In the end, Elliott applies an injection on Alison, revealing himself as a bad person to Alison and that he knows that Alison "killed" Charlotte.

== Production ==

=== Writing ===
"Tick-Tock, Bitches" was written by the series' creator I. Marlene King. King revealed the title of the episode on Twitter on March 17, 2016. Variety announced on April 7, 2016, that the season premiere would air on June 21, 2016. A promo was released on May 12, 2016 and was promoted by the hashtag "#SaveHanna".

=== Casting ===
With this episode, Andrea Parker was promoted to series regular. TVLine confirmed on March 16 that she was promoted to series regular for the seventh season, making her first appearance as a regular on this episode. Janel Parrish was confirmed to be reprising her role of Mona Vanderwaal. Actors Keegan Allen, Huw Collins and Lulu Brud return as the recurring roles of Toby Cavanaugh, Elliott Rollins and Sabrina, respectively. For the first time in the series, Laura Leighton is no longer a series regular.

=== Filming ===
The episode was directed by long-time collaborator Ron Lagomarsino. Filming for the episode started on April 4, 2016 and wrapped on April 18. The table-read for the episode occurred on April 4, 2016. Parrish started filming her scenes on April 8, 2016.

== Reception ==
=== Broadcast and ratings ===
"Tick-Tock, Bitches" was first broadcast on June 21, 2016 in the United States on Freeform. The episode was watched by 1.43 million Americans and scored a 0.7 Nielsen rating/share in the adults among the 18–49 demographic. It was up in both viewers and adults 18–49 from the previous episode "Hush... Hush, Sweet Liars", which netted 1.19 million American viewers and a 0.6/2 Nielsen rating/share. After Live +3 DVR ratings, the episode tied for the ninth spot in Adults 18–49, finishing with a 1.2 rating among adults aged 18–49, and aired to a total viewership of 2.48 million, placing in the sixteenth spot in viewership.

=== Critical response ===
The episode received generally favorable reviews from television critics.

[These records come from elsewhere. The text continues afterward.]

Record dom_ok (dd : edom) : Prop := {
  do_shape : shape dd;
  do_chns : forall p c, chn_at dd p = Some c -> chn_ok dd c;
  do_zero : forall c, chn_at dd 0 = Some c -> ec_state c = ECS_RESERVED;
  do_alive : ed_dying dd = false -> is_Some (chn_at dd 0);
  do_virq : forall i x v p, ed_vcpus dd !! i = Some x -> vc_virqs x !! v = Some p -> p <> 0 ->
    exists c, chn_at dd p = Some c /\ ec_state c = ECS_VIRQ (Z.of_nat v) /\
      (virq_is_global (Z.of_nat v) = false -> ec_notify c = i);
  do_virq_back : forall p c v, chn_at dd p = Some c -> ec_state c = ECS_VIRQ v -> 0 <= v < NR_VIRQS /\
    exists i x, ed_vcpus dd !! i = Some x /\ vc_virqs x !! Z.to_nat v = Some p;
  do_pirq : forall irq p, ed_pirqs dd !! irq = Some p -> p <> 0 ->
    exists c n q, chn_at dd p = Some c /\ ec_state c = ECS_PIRQ (Z.of_nat irq) n q;
  do_pirq_back : forall p c irq n q, chn_at dd p = Some c -> ec_state c = ECS_PIRQ irq n q ->
    0 <= irq /\ ed_pirqs dd !! Z.to_nat irq = Some p;
  do_list : forall i x, ed_vcpus dd !! i = Some x ->
    exists ps, NoDup ps /\ pirq_list dd 0 (vc_pirq_head x) ps /\ forall p, p ∈ ps <-> pirq_at dd i p;
}.

Definition peers (s : estate) : Prop := forall d dd p c rd rp, es_doms s !! d = Some dd -> chn_at dd p = Some c ->
  ec_state c = ECS_INTERDOMAIN rd rp ->
  exists rdd rc, es_doms s !! rd = Some rdd /\ chn_at rdd rp = Some rc /\ ec_state rc = ECS_INTERDOMAIN d p.

Record ewf (s : estate) : Prop := {
  ew_dom : forall d dd, es_doms s !! d = Some dd -> dom_ok dd;
  ew_peers : peers s;
}.

(** * Changes that leave the bindings alone *)

Definition vc_bind (x : vcpu) : list Z * Z := (vc_virqs x, vc_pirq_head x).

Record dsame (dd dd' : edom) : Prop := {
  ds_dying : ed_dying dd' = ed_dying dd;
  ds_hvm : ed_hvm dd' = ed_hvm dd;
  ds_32bit : ed_32bit dd' = ed_32bit dd;
  ds_buckets : ed_buckets dd' = ed_buckets dd;
  ds_pirqs : ed_pirqs dd' = ed_pirqs dd;
  ds_max : ed_max_vcpus dd' = ed_max_vcpus dd;
  ds_vcpus : forall i, vc_bind <$> ed_vcpus dd' !! i = vc_bind <$> ed_vcpus dd !! i;
  ds_poll : forall v, v ∈ ed_poll_mask dd' -> v ∈ ed_poll_mask dd \/ is_Some (ed_vcpus dd !! v);
}.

Paul Dailly from TVFanatic appreciated the show's new directions, saying, "[the episode] was a thrilling installment of this Freeform drama. It certainly seems like the show is gearing up for a last hurrah, but Freeform could go and ruin that by trying to get another season. It's time to bring this story to a close...for good." Keertana Sastry from Entertainment Weekly praised the episode and the series' return, clarifying, "it’s just as soapy, pulpy, and entertaining as ever." Gavin Hetherington of SpoilerTV commented that "if this is the final season, they started it off right." He goes on to notice certain similarities with the final season premiere of Desperate Housewives with its opening scene, but digresses that the premiere had "a sense of finality to it, and a sense of hope that all the answers I'm searching for will be answered in the next 19 episodes."